Dataset excerpts:

================================

(** (C29) Export and import compose: the document of a list of nodes, plain or in Base64,
    is imported as one valid candidate for each node, in order, with its name and its
    connection. *)
Theorem export_import `{!TrimLaws} (ctx : Context) (format doc : string) (nodes : list Resource)
    (maxDecoded maxEntries : Z) (lines : list string) :
  encodeExport format nodes = Some (Ok doc) → export_lines 0 nodes = Ok lines → nodes ≠ [] →
  1 ≤ maxDecoded ≤ MaxDecodedBytes → 1 ≤ maxEntries ≤ MaxEntries →
  Z.of_nat (String.length (document lines)) ≤ maxDecoded →
  Z.of_nat (length nodes) ≤ maxEntries → (∀ k, ctx k = None) →
  ∃ r, ParseBounded ctx FormatAuto doc maxDecoded maxEntries = Some (Ok r) ∧
    ir_Format r = (if format =s "base64_uri_list" then FormatBase64 else FormatText) ∧
    Forall2 (λ resource c,
      candidate_Valid c = true ∧ cand_Name c = md_Name (r_Metadata resource) ∧
      ∃ node back, r_Payload resource = Payload_Node node ∧ cand_Node c = Some back ∧
        same_connection node back) nodes (ir_Candidates r).
Proof.
  intros HE Hl Hne HD HE' Hs Hn Hc.
  pose proof (export_lines_ok _ _ _ Hl) as HF. pose proof (export_lines_link _ _ _ Hl) as HL.
  assert (lines ≠ []) as Hln by (intros ->; by inversion HF; subst).
  assert (Z.of_nat (length lines) ≤ maxEntries) as Hcount by by rewrite <-(Forall2_length _ _ _ HF).
  apply restored_candidates_restore in HF.
  unfold encodeExport in HE. rewrite Hl in HE. destruct (_ || _); [|done]. injection HE as <-.
  destruct (format =s "base64_uri_list").
  - eexists. split; [apply import_base64; set_solver|]. by split.
  - eexists. split; [apply import_plain; set_solver|]. by split.
Qed.

(** Shadowsocks links are complete: a node with a name or an IPv4 address that reads
    back unchanged, a known method and any password is exported, and the link is read
    back as exactly that node. *)
Theorem shadowsocks_exported (name : string) (e : Endpoint) (method password : string) :
  safeText name = true → method ∈ ss_methods → password ≠ "" ∧ ValidString password = true →
  plain_host (ep_Host e) → 1 ≤ ep_Port e ≤ 65535 → parses_authority (hostPort e) →
  Node_Validate (ss_sample_node e method password) = None →
  Z.of_nat (String.length (ss_link name e method password)) ≤ MaxURIBytes →
  EncodeURI name (ss_sample_node e method password) = Ok (ss_link name e method password) ∧
  cand_Node (ParseURI (ss_link name e method password)) = Some (ss_sample_node e method password) ∧
  cand_Name (ParseURI (ss_link name e method password)) = name.
Proof.
  intros. rewrite ss_link_exported, ss_link_parsed by done. done.
Qed.

(** (C31) Parsing a list always answers, whatever the context does, and the answer is
    bounded: at most two layers of Base64 are taken off, and the candidates are those of
    the entries of the text below, every one of them, numbered from zero with increasing
    lines, at least one and no more than the limit. *)
Theorem ParseBounded_bounded (ctx : Context) (format input : string) (maxDecoded maxEntries : Z) :
  ∃ answer, ParseBounded ctx format input maxDecoded maxEntries = Some answer ∧
    ∀ r, answer = Ok r →
      (ir_Base64Layers r ≤ MaxBase64Layers)%nat ∧
      (1 ≤ length (ir_Candidates r))%nat ∧ Z.of_nat (length (ir_Candidates r)) ≤ maxEntries ∧
      ∃ text entries,
        peel (ir_Base64Layers r) (TrimPrefix input byte_order_mark) = Some text ∧
        entries = list_entries (unix_lines text) ∧
        StronglySorted (λ a b, a.1 < b.1) entries ∧
        length (ir_Candidates r) = length entries ∧
        ∀ i line raw, entries !! i = Some (line, raw) →
          ir_Candidates r !! i = Some (set_place (Z.of_nat i) line (ParseURI raw)).
Proof.
  destruct (ParseBounded_cases ctx format input maxDecoded maxEntries) as (answer & H & Hr).
  exists answer. split; [done|]. intros r E. destruct (Hr r E) as (H1 & text & H2 & H3 & H4 & H5).
  split_and!; [done..|]. exists text. eexists. split_and!; [done|done|rewrite list_entries_from; apply entries_from_sorted| |].
  - by rewrite H3, entry_candidates_length.
  - intros i line raw Hi. rewrite H3. unfold entry_candidates. by rewrite list_lookup_imap, Hi.
Qed.

(** [decodeBase64] is exact: it accepts the encodings of a text, in the standard or
    the URL alphabet, with padding or without, and no other text. *)
Theorem decodeBase64_exact (raw d : string) :
  decodeBase64 raw false = Ok d ↔ raw ≠ "" ∧ ∃ url padded, raw = base64_encode url padded d.
Proof. apply decodeBase64_encodes. Qed.

(** The scan of a VMess document is exact: a document is taken whole exactly when its
    values are nested at most 32 deep and no object in it repeats a key. *)
Theorem scanJSONValue_exact (t : JTree) :
  scanJSONValue (tree_steps t) = Ok [] ↔ (nesting t ≤ 32)%nat ∧ distinct_keys t.
Proof. symmetry. apply scanJSONValue_tree. Qed.

(** Queries are read back: the query that is exported for a map of fields is parsed as
    that map. *)
Theorem strictQuery_roundtrip (m : gmap string string) :
  (∀ k v, m !! k = Some v → k ≠ "" ∧ safeText k = true ∧ ValidString v = true) →
  strictQuery (if bool_decide (m = ∅) then "" else encode_query m) = Ok m.
Proof. apply strictQuery_encode_query. Qed.

(** Isolation is exact: on a new candidate the fields outside the dialect become its
    metadata, with a single warning, and nothing else of it changes; the link goes on
    exactly when all of them are metadata fields. *)
Theorem isolateUnknown_isolates (q : gmap string string) (allowed : list string) (c : Candidate) :
  cand_Diagnostics c = [] → cand_Metadata c = ∅ →
  let (r, c') := isolateUnknown q allowed c in
  cand_Metadata c' = (λ v, Marshal (Str v)) <$> unknown_fields allowed q ∧
  cand_Diagnostics c' =
    (if bool_decide (unknown_fields allowed q = ∅) then [] else [metadata_warning]) ∧
  same_but_metadata c c' ∧
  r = if forallb metadataKey (unknown_keys allowed (sorted_keys q))
      then Ok tt else Err (Share.failure Share.Unsupported "/query").
Proof. apply isolateUnknown_exact. Qed.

================================

● **Directions**: Give back all the data exactly as written.

● **Task result**:
(** (C29) Export and import compose: the document of a list of nodes, plain or in Base64,
    is imported as one valid candidate for each node, in order, with its name and its
    connection. *)
Theorem export_import `{!TrimLaws} (ctx : Context) (format doc : string) (nodes : list Resource)
    (maxDecoded maxEntries : Z) (lines : list string) :
  encodeExport format nodes = Some (Ok doc) → export_lines 0 nodes = Ok lines → nodes ≠ [] →
  1 ≤ maxDecoded ≤ MaxDecodedBytes → 1 ≤ maxEntries ≤ MaxEntries →
  Z.of_nat (String.length (document lines)) ≤ maxDecoded →
  Z.of_nat (length nodes) ≤ maxEntries → (∀ k, ctx k = None) →
  ∃ r, ParseBounded ctx FormatAuto doc maxDecoded maxEntries = Some (Ok r) ∧
    ir_Format r = (if format =s "base64_uri_list" then FormatBase64 else FormatText) ∧
    Forall2 (λ resource c,
      candidate_Valid c = true ∧ cand_Name c = md_Name (r_Metadata resource) ∧
      ∃ node back, r_Payload resource = Payload_Node node ∧ cand_Node c = Some back ∧
        same_connection node back) nodes (ir_Candidates r).
Proof.
  intros HE Hl Hne HD HE' Hs Hn Hc.
  pose proof (export_lines_ok _ _ _ Hl) as HF. pose proof (export_lines_link _ _ _ Hl) as HL.
  assert (lines ≠ []) as Hln by (intros ->; by inversion HF; subst).
  assert (Z.of_nat (length lines) ≤ maxEntries) as Hcount by by rewrite <-(Forall2_length _ _ _ HF).
  apply restored_candidates_restore in HF.
  unfold encodeExport in HE. rewrite Hl in HE. destruct (_ || _); [|done]. injection HE as <-.
  destruct (format =s "base64_uri_list").
  - eexists. split; [apply import_base64; set_solver|]. by split.
  - eexists. split; [apply import_plain; set_solver|]. by split.
Qed.

(** Shadowsocks links are complete: a node with a name or an IPv4 address that reads
    back unchanged, a known method and any password is exported, and the link is read
    back as exactly that node. *)
Theorem shadowsocks_exported (name : string) (e : Endpoint) (method password : string) :
  safeText name = true → method ∈ ss_methods → password ≠ "" ∧ ValidString password = true →
  plain_host (ep_Host e) → 1 ≤ ep_Port e ≤ 65535 → parses_authority (hostPort e) →
  Node_Validate (ss_sample_node e method password) = None →
  Z.of_nat (String.length (ss_link name e method password)) ≤ MaxURIBytes →
  EncodeURI name (ss_sample_node e method password) = Ok (ss_link name e method password) ∧
  cand_Node (ParseURI (ss_link name e method password)) = Some (ss_sample_node e method password) ∧
  cand_Name (ParseURI (ss_link name e method password)) = name.
Proof.
  intros. rewrite ss_link_exported, ss_link_parsed by done. done.
Qed.

(** (C31) Parsing a list always answers, whatever the context does, and the answer is
    bounded: at most two layers of Base64 are taken off, and the candidates are those of
    the entries of the text below, every one of them, numbered from zero with increasing
    lines, at least one and no more than the limit. *)
Theorem ParseBounded_bounded (ctx : Context) (format input : string) (maxDecoded maxEntries : Z) :
  ∃ answer, ParseBounded ctx format input maxDecoded maxEntries = Some answer ∧
    ∀ r, answer = Ok r →
      (ir_Base64Layers r ≤ MaxBase64Layers)%nat ∧
      (1 ≤ length (ir_Candidates r))%nat ∧ Z.of_nat (length (ir_Candidates r)) ≤ maxEntries ∧
      ∃ text entries,
        peel (ir_Base64Layers r) (TrimPrefix input byte_order_mark) = Some text ∧
        entries = list_entries (unix_lines text) ∧
        StronglySorted (λ a b, a.1 < b.1) entries ∧
        length (ir_Candidates r) = length entries ∧
        ∀ i line raw, entries !! i = Some (line, raw) →
          ir_Candidates r !! i = Some (set_place (Z.of_nat i) line (ParseURI raw)).
Proof.
  destruct (ParseBounded_cases ctx format input maxDecoded maxEntries) as (answer & H & Hr).
  exists answer. split; [done|]. intros r E. destruct (Hr r E) as (H1 & text & H2 & H3 & H4 & H5).
  split_and!; [done..|]. exists text. eexists. split_and!; [done|done|rewrite list_entries_from; apply entries_from_sorted| |].
  - by rewrite H3, entry_candidates_length.
  - intros i line raw Hi. rewrite H3. unfold entry_candidates. by rewrite list_lookup_imap, Hi.
Qed.

(** [decodeBase64] is exact: it accepts the encodings of a text, in the standard or
    the URL alphabet, with padding or without, and no other text. *)
Theorem decodeBase64_exact (raw d : string) :
  decodeBase64 raw false = Ok d ↔ raw ≠ "" ∧ ∃ url padded, raw = base64_encode url padded d.
Proof. apply decodeBase64_encodes. Qed.

(** The scan of a VMess document is exact: a document is taken whole exactly when its
    values are nested at most 32 deep and no object in it repeats a key. *)
Theorem scanJSONValue_exact (t : JTree) :
  scanJSONValue (tree_steps t) = Ok [] ↔ (nesting t ≤ 32)%nat ∧ distinct_keys t.
Proof. symmetry. apply scanJSONValue_tree. Qed.

(** Queries are read back: the query that is exported for a map of fields is parsed as
    that map. *)
Theorem strictQuery_roundtrip (m : gmap string string) :
  (∀ k v, m !! k = Some v → k ≠ "" ∧ safeText k = true ∧ ValidString v = true) →
  strictQuery (if bool_decide (m = ∅) then "" else encode_query m) = Ok m.
Proof. apply strictQuery_encode_query. Qed.

(** Isolation is exact: on a new candidate the fields outside the dialect become its
    metadata, with a single warning, and nothing else of it changes; the link goes on
    exactly when all of them are metadata fields. *)
Theorem isolateUnknown_isolates (q : gmap string string) (allowed : list string) (c : Candidate) :
  cand_Diagnostics c = [] → cand_Metadata c = ∅ →
  let (r, c') := isolateUnknown q allowed c in
  cand_Metadata c' = (λ v, Marshal (Str v)) <$> unknown_fields allowed q ∧
  cand_Diagnostics c' =
    (if bool_decide (unknown_fields allowed q = ∅) then [] else [metadata_warning]) ∧
  same_but_metadata c c' ∧
  r = if forallb metadataKey (unknown_keys allowed (sorted_keys q))
      then Ok tt else Err (Share.failure Share.Unsupported "/query").
Proof. apply isolateUnknown_exact. Qed.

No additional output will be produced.